Directions: Give again, word for word, each line below starting at the one that contains "(** ** Data model *)" and ending at the one that contains "Inductive FridaActivationOptions : Type".

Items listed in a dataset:
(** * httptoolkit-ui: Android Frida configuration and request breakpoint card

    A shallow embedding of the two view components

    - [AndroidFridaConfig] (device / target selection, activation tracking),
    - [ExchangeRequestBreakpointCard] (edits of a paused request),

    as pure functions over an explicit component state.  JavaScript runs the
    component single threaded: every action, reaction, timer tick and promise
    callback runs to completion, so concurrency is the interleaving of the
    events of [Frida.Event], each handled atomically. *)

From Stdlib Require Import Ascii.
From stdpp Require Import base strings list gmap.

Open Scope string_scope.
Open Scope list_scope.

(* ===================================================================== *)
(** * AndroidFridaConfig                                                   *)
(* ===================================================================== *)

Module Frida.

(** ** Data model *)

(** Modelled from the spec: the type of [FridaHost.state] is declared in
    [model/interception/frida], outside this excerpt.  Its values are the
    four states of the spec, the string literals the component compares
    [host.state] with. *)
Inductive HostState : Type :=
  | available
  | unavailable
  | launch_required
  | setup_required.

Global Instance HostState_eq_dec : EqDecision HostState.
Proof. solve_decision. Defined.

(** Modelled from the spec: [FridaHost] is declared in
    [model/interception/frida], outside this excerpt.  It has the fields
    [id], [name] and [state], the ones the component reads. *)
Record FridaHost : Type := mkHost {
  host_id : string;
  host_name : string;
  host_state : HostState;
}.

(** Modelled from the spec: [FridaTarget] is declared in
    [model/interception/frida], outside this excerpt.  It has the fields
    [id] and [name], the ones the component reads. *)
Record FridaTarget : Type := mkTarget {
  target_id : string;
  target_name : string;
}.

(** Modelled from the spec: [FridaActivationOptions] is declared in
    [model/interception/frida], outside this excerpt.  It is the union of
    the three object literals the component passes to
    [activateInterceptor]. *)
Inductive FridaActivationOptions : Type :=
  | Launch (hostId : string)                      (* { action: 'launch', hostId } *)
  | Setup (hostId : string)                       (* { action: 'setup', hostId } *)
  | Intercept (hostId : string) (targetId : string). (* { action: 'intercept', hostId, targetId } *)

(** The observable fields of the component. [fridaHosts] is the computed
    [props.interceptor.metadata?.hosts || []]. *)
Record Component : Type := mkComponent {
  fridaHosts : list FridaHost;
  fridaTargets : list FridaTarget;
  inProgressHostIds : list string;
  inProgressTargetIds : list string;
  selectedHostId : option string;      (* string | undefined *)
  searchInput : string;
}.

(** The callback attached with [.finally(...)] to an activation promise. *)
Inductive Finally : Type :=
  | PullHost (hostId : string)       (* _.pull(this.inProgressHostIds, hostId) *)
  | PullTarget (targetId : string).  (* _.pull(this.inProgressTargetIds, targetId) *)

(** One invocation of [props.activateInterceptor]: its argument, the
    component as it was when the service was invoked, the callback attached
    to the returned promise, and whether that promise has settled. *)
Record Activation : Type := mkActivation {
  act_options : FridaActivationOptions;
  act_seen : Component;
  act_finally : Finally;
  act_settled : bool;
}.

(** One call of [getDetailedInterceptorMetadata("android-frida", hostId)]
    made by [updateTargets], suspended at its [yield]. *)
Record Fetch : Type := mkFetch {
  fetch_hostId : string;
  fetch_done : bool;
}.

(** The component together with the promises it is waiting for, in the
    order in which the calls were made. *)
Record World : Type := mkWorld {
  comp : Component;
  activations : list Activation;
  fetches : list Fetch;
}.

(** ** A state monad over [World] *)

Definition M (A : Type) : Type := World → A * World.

Output for this task:
(** ** Data model *)

(** Modelled from the spec: the type of [FridaHost.state] is declared in
    [model/interception/frida], outside this excerpt.  Its values are the
    four states of the spec, the string literals the component compares
    [host.state] with. *)
Inductive HostState : Type :=
  | available
  | unavailable
  | launch_required
  | setup_required.

Global Instance HostState_eq_dec : EqDecision HostState.
Proof. solve_decision. Defined.

(** Modelled from the spec: [FridaHost] is declared in
    [model/interception/frida], outside this excerpt.  It has the fields
    [id], [name] and [state], the ones the component reads. *)
Record FridaHost : Type := mkHost {
  host_id : string;
  host_name : string;
  host_state : HostState;
}.

(** Modelled from the spec: [FridaTarget] is declared in
    [model/interception/frida], outside this excerpt.  It has the fields
    [id] and [name], the ones the component reads. *)
Record FridaTarget : Type := mkTarget {
  target_id : string;
  target_name : string;
}.

(** Modelled from the spec: [FridaActivationOptions] is declared in
    [model/interception/frida], outside this excerpt.  It is the union of
    the three object literals the component passes to
    [activateInterceptor]. *)
Inductive FridaActivationOptions : Type :=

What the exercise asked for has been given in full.